Definition finish_rent (id : Z) : MU unit :=
  maybe_order ← rent_gets (λ r, RentOrders r !! id);
  order ← ok_or maybe_order tt;
  let m := RentOrder.machine_id order in
  let rent_duration := saturating_sub (rent_end order) (rent_start order) in
  ignore (pay_rent_fee order (RentOrder.stake_amount order) m);;
  maybe_last ← rent_gets (λ r, is_last_rent r m);
  last ← ok_or maybe_last tt;
  ignore (change_machine_status_on_rent_end m (RentOrder.gpu_num order) rent_duration last (renter order));;
  ignore (clean_order (renter order) id).

Definition check_if_rent_finished (now : BlockNumber) : MU unit :=
  pending ← rent_gets (λ r, PendingRentEnding r !! now);
  match pending with
  | None => mret tt
  | Some pending_ending => for_each pending_ending finish_rent
  end.

Definition slash_and_reward (slash : list AccountId) (v : Balance) (reward : list AccountId) : MU unit :=
  with_callee (gn_slash_and_reward slash v reward).

Definition offline_timeout (m : MachineId) : MU unit :=
  maybe_info ← reg_gets (λ r, MachinesInfo r !! m);
  machine_info ← ok_or maybe_info tt;
  (match machine_status machine_info with
   | StakerReportOffline _ _ =>
       slash_and_reward [machine_stash machine_info] (MachineInfo.stake_amount machine_info) []
   | _ => mret tt
   end);;
  reg_modify (put_machine m (machine_info <| MachineInfo.stake_amount := 0 |>)).

Definition check_if_offline_timeout (now : BlockNumber) : MU unit :=
  pending ← reg_gets (λ r, OfflineMachines r !! now);
  match pending with
  | None => mret tt
  | Some offline_machines =>
      for_each offline_machines offline_timeout;;
      reg_modify (λ r, r <| OfflineMachines ::= delete now |>)
  end.

(** ** Verification of new machines *)

Definition lift_unit {A} (m : MU A) : MF A := map_err Failed m.

Definition book_machine (m : MachineId) : MF unit :=
  reg_modify (λ r, r <| LiveMachines ::= λ l, l <| confirmed_machine ::= λ x, rm_item x m |>
    <| booked_machine ::= λ x, add_item x m |> |>);;
  maybe_info ← reg_gets (λ r, MachinesInfo r !! m);
  machine_info ← ok_or maybe_info Failed;
  reg_modify (put_machine m (machine_info <| machine_status := CommitteeVerifying |>)).

(** [random_u32], which panics for the bound 0. *)
Definition random_u32 (max : Z) : MF Z := λ w,
  let '(x, h) := rnd_u32 max w.1.2 in
  (match x with Some i => Ok i | None => Err Panic end, ((w.1.1, h), w.2)).

(** [(i..DISTRIBUTION).step_by(3)] *)
Definition work_slots (i : nat) : list nat := filter (λ x, (x - i) mod 3 = 0)%nat (seq i (DISTRIBUTION - i)).

(** The last [n] rounds of the loop over [i in 0..3]. *)
Fixpoint pick_members (n i : nat) (committee : list AccountId) : MF (list VerifyOnline.VerifySequence) :=
  match n with
  | O => mret []
  | S n =>
      lucky_index ← random_u32 (Z.of_nat (length committee));
      a ← ok_or (committee !! Z.to_nat lucky_index) Panic;
      verify_sequence ← pick_members n (S i) (delete (Z.to_nat lucky_index) committee);
      mret ({| VerifyOnline.who := a; VerifyOnline.index := work_slots i |} :: verify_sequence)
  end.
Definition get_work_index : MF (option (list VerifyOnline.VerifySequence)) :=
  maybe_committee ← rt_gets mc_available_committee;
  match maybe_committee with
  | None => mret None
  | Some committee =>
      if (length committee <? 3)%nat then mret None
      else verify_sequence ← pick_members 3 0 committee; mret (Some verify_sequence)
  end.

Definition verify_modify (f : OnlineCommittee.State → OnlineCommittee.State) : MF unit :=
  own_modify (λ s, s <| verify ::= f |>).
Definition change_used_stake (a : AccountId) (v : Balance) (is_add : bool) : MF unit :=
  map_err Failed (with_callee (mc_change_used_stake a v is_add)).

Definition book_one (m : MachineId) (confirm_start now : BlockNumber)
    (work_index : VerifyOnline.VerifySequence) : MF unit :=
  let a := VerifyOnline.who work_index in
  maybe_stake ← rt_gets mc_stake_per_order;
  stake_need ← ok_or maybe_stake Failed;
  change_used_stake a stake_need true;;
  verify_modify (OnlineCommittee.mutate_machine m (λ c,
    c <| VerifyOnline.booked_committee ::= λ x, add_item x a |>
      <| VerifyOnline.book_time := now |> <| VerifyOnline.confirm_start_time := confirm_start |>));;
  verify_modify (OnlineCommittee.mutate_list a (λ l,
    l <| VerifyOnline.booked_machine ::= λ x, add_item x m |>));;
  verify_modify (OnlineCommittee.mutate_ops a m (λ o,
    let start_time := (λ x, VerifyOnline.add_block now
        (Z.of_nat x * SUBMIT_RAW_START / Z.of_nat DISTRIBUTION)) <$> VerifyOnline.index work_index in
    o <| VerifyOnline.staked_dbc := stake_need |> <| VerifyOnline.verify_time := start_time |>
      <| VerifyOnline.machine_status := VerifyOnline.Booked |>));;
  verify_modify (OnlineCommittee.deposit_event (OnlineCommittee.MachineDistributed m a)).

Definition distribute_machine (confirm_start now : BlockNumber) (m : MachineId) : MF unit :=
  own_modify (λ s, s <| verify ::= λ v, v <| OnlineCommittee.MachineCommittee ::= delete m |> |>);;
  maybe_work ← get_work_index;
  match maybe_work with
  | Some committee_work_index =>
      for_each committee_work_index (λ w, attempt tt (book_one m confirm_start now w));;
      attempt tt (book_machine m)
  | None => mret tt
  end.
Definition distribute_machines (now : BlockNumber) : MF unit :=
  machines ← reg_gets (λ r, confirmed_machine (LiveMachines r));
  for_each machines (distribute_machine (VerifyOnline.add_block now SUBMIT_HASH_END) now).

Definition confirm_machine (now : BlockNumber) (reported_committee : list AccountId)
    (info : VerifyOnline.CommitteeUploadInfo) : MU unit :=
  let m := VerifyOnline.machine_id info in
  maybe_info ← reg_gets (λ r, MachinesInfo r !! m);
  machine_info ← ok_or maybe_info tt;
  change_stash_total_stake (machine_stash machine_info) (MachineInfo.stake_amount machine_info) false;;
  let machine_info := (MachineInfo.machine_online now info machine_info)
    <| MachineInfo.reward_committee := reported_committee |> in
  reg_modify (put_machine m machine_info);;
  reg_modify (λ r, r <| LiveMachines ::= λ l, l <| booked_machine ::= λ x, rm_item x m |>
    <| online_machine ::= λ x, add_item x m |> |>);;
  reg_modify (mutate_stash (machine_stash machine_info)
    (stash_machine_online m (MachineInfo.gpu_num machine_info) (calc_point machine_info))).

Definition refuse_machine (m : MachineId) : MF (option (AccountId * Balance)) :=
  maybe_info ← reg_gets (λ r, MachinesInfo r !! m);
  match maybe_info with
  | None => mret None
  | Some machine_info =>
      reg_modify (λ r, r <| LiveMachines ::= live_refuse_machine m |>);;
      reg_modify (λ r, r <| MachinesInfo ::= delete m |>);;
      reg_modify (mutate_stash (machine_stash machine_info) (stash_refuse_machine m));;
      mret (Some (machine_stash machine_info, MachineInfo.stake_amount machine_info))
  end.

Definition revert_booked_machine (m : MachineId) : MF unit :=
  reg_modify (λ r, r <| LiveMachines ::= live_revert_book m |>);;
  maybe_info ← reg_gets (λ r, MachinesInfo r !! m);
  machine_info ← ok_or maybe_info Failed;
  reg_modify (put_machine m (MachineInfo.revert_book machine_info)).

(** [Self::revert_book], [add_summary_slash] and the final cleaning are
    online-committee's. *)
Definition summary_raw (m : MachineId) (now : BlockNumber) (stake_per_order : Balance) : MF unit :=
  c ← own_gets (λ s, OnlineCommittee.machine_committee (verify s) m);
  if VerifyOnline.can_submit_raw now c then
    verify_modify (λ v, v <| OnlineCommittee.MachineCommittee ::=
      <[m := c <| VerifyOnline.status := VerifyOnline.SubmittingRaw |>]> |>)
  else if negb (VerifyOnline.can_summary now c) then mret tt
  else
    submit_info ← own_gets (λ s,
      (λ a, VerifyOnline.machine_info (OnlineCommittee.committee_ops (verify s) a m)) <$>
        VerifyOnline.confirmed_committee c);
    summary ← ok_or (VerifyOnline.summary_confirmation c submit_info) Panic;
    stash_slash ← (match VerifyOnline.verify_result summary with
                   | VerifyOnline.Refused => refuse_machine m
                   | _ => mret None
                   end);
    (match VerifyOnline.verify_result summary with
     | VerifyOnline.Confirmed =>
         i ← ok_or (VerifyOnline.info summary) Panic;
         ignore (confirm_machine now (VerifyOnline.valid_vote summary) i);;
         for_each (VerifyOnline.valid_vote summary) (λ a,
           verify_modify (OnlineCommittee.mutate_list a
             (λ l, l <| VerifyOnline.online_machine ::= λ x, add_item x m |>)))
     | VerifyOnline.Refused => mret tt
     | VerifyOnline.NoConsensus =>
         verify_modify (OnlineCommittee.revert_book m);;
         revert_booked_machine m;;
         for_each (VerifyOnline.invalid_vote summary) (λ a,
           attempt tt (change_used_stake a stake_per_order false))
     end);;
    (if bool_decide (is_Some stash_slash) || VerifyOnline.should_slash_committee summary then
       let '(stash, amount) := match stash_slash with
                               | Some (a, v) => (Some a, v)
                               | None => (None, 0)
                               end in
       verify_modify (OnlineCommittee.add_summary_slash m stash amount summary stake_per_order now)
     else
       for_each (VerifyOnline.valid_vote summary) (λ a,
         attempt tt (change_used_stake a stake_per_order false)));;
    verify_modify (OnlineCommittee.mutate_machine m (VerifyOnline.after_summary summary));;
    verify_modify (OnlineCommittee.clean_up m (VerifyOnline.booked_committee c)).

Definition statistic_online_verify (now : BlockNumber) : MF unit :=
  booked ← reg_gets (λ r, booked_machine (LiveMachines r));
  stake_per_order ← rt_gets (λ h, default 0 (mc_stake_per_order h));
  for_each booked (λ m, attempt tt (summary_raw m now stake_per_order)).

Definition submit_confirm_hash (now : BlockNumber) (origin : Origin) (m : MachineId)
    (h : VerifyOnline.Hash16) : MT unit :=
  verify_call (OnlineCommittee.submit_confirm_hash now origin m h).
Definition submit_confirm_raw (now : BlockNumber) (origin : Origin) (i : VerifyOnline.CommitteeUploadInfo) :
    MT unit :=
  verify_call (OnlineCommittee.submit_confirm_raw (verify_config T) now origin i).

(** *** Slashes (online_verify_slash.rs) *)

Definition exec_slash (stash : AccountId) (amount : Balance) : MU unit :=
  stake ← reg_gets (λ r, stash_stake r stash);
  stake ← ok_or (checked_sub stake amount) tt;
  reg_modify (λ r, r <| StashStake ::= <[stash := stake]> |>).

Definition change_committee_stake (committee_list : list AccountId) (amount : Balance) (is_slash : bool) :
    MF unit :=
  for_each committee_list (λ a_committee,
    (if is_slash then map_err Failed (with_callee (mc_change_total_stake a_committee amount false false))
     else mret tt);;
    change_used_stake a_committee amount false).

(** Gives the list of unhandled slashes afterwards. *)
Definition do_a_slash (now : BlockNumber) (id : Z) (pending_unhandled_slash : list Z) : MF (list Z) :=
  maybe_slash ← own_gets (λ s, OnlineCommittee.PendingSlash (verify s) !! id);
  slash_info ← ok_or maybe_slash Failed;
  if now <? VerifyOnline.slash_exec_time slash_info then mret pending_unhandled_slash
  else
    (if negb (VerifyOnline.stash_slash_amount slash_info =? 0) then
       match VerifyOnline.machine_stash slash_info with
       | Some stash =>
           lift_unit (exec_slash stash (VerifyOnline.stash_slash_amount slash_info));;
           lift_unit (slash_and_reward [stash] (VerifyOnline.stash_slash_amount slash_info) [])
       | None => mret tt
       end
     else mret tt);;
    let slashed_committee := VerifyOnline.inconsistent_committee slash_info ++
      VerifyOnline.unruly_committee slash_info in
    change_committee_stake slashed_committee (VerifyOnline.committee_stake slash_info) true;;
    change_committee_stake (VerifyOnline.reward_committee slash_info)
      (VerifyOnline.committee_stake slash_info) false;;
    lift_unit (slash_and_reward slashed_committee (VerifyOnline.committee_stake slash_info) []);;
    verify_modify (λ v, v <| OnlineCommittee.PendingSlash ::=
      <[id := slash_info <| VerifyOnline.slash_result := VerifyOnline.Executed |>]> |>);;
    mret (rm_item pending_unhandled_slash id).

Fixpoint exec_slashes (now : BlockNumber) (ids pending : list Z) : MF (list Z) :=
  match ids with
  | [] => mret pending
  | id :: ids =>
      pending ← attempt pending (do_a_slash now id pending);
      exec_slashes now ids pending
  end.

Definition check_and_exec_pending_slash (now : BlockNumber) : MF unit :=
  unhandled ← own_gets (λ s, OnlineCommittee.UnhandledSlash (verify s));
  pending ← exec_slashes now unhandled unhandled;
  verify_modify (λ v, v <| OnlineCommittee.UnhandledSlash := pending |>).

(** ** Fault reports (report_machine_fault.rs)

    The storage of the parameters has a default here, so nothing fails when they
    are not set; the rest of these five functions is as in maintain-committee. *)
Section reports.
Import Report MaintainCommittee.
Abbreviation MR := (M RWorld (DispatchError MaintainCommittee.Error)).

Definition ReporterStakeParams_default : ReporterStakeParamsInfo :=
  {| stake_baseline := 0; stake_per_report := 0; min_free_stake_percent := 0 |}.
Definition reporter_stake_params (s : MaintainCommittee.State) : ReporterStakeParamsInfo :=
  default ReporterStakeParams_default (ReporterStakeParams s).

Definition pay_stake_when_report (reporter : AccountId) : MR unit :=
  stake_params ← own_gets reporter_stake_params;
  if stake_per_report stake_params =? 0 then mret tt
  else
    stake ← own_gets (λ s, reporter_stake_of s reporter);
    if staked_amount stake =? 0 then
      m_reserve reporter (stake_baseline stake_params) (Module MaintainCommittee.BalanceNotEnough);;
      own_modify (mutate_stake reporter (λ i, i <| staked_amount := stake_baseline stake_params |>
        <| used_stake := stake_per_report stake_params |>))
    else
      let stake := stake <| used_stake ::= λ v, saturating_add U128_MAX v (stake_per_report stake_params) |> in
      own_modify (mutate_stake reporter (λ _, stake));;
      ensure (free_stake_ok stake_params stake) (Module MaintainCommittee.StakeNotEnough).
_ _ _ _ _
▸ **Task to carry out**:
The lines above, starting at the one with "verify_sequence ← pick_members n" and ending at the one with "Some committee =>", are the only ones to return, exactly as written.

▸ **Reply to the exercise**:
      verify_sequence ← pick_members n (S i) (delete (Z.to_nat lucky_index) committee);
      mret ({| VerifyOnline.who := a; VerifyOnline.index := work_slots i |} :: verify_sequence)
  end.
Definition get_work_index : MF (option (list VerifyOnline.VerifySequence)) :=
  maybe_committee ← rt_gets mc_available_committee;
  match maybe_committee with
  | None => mret None
  | Some committee =>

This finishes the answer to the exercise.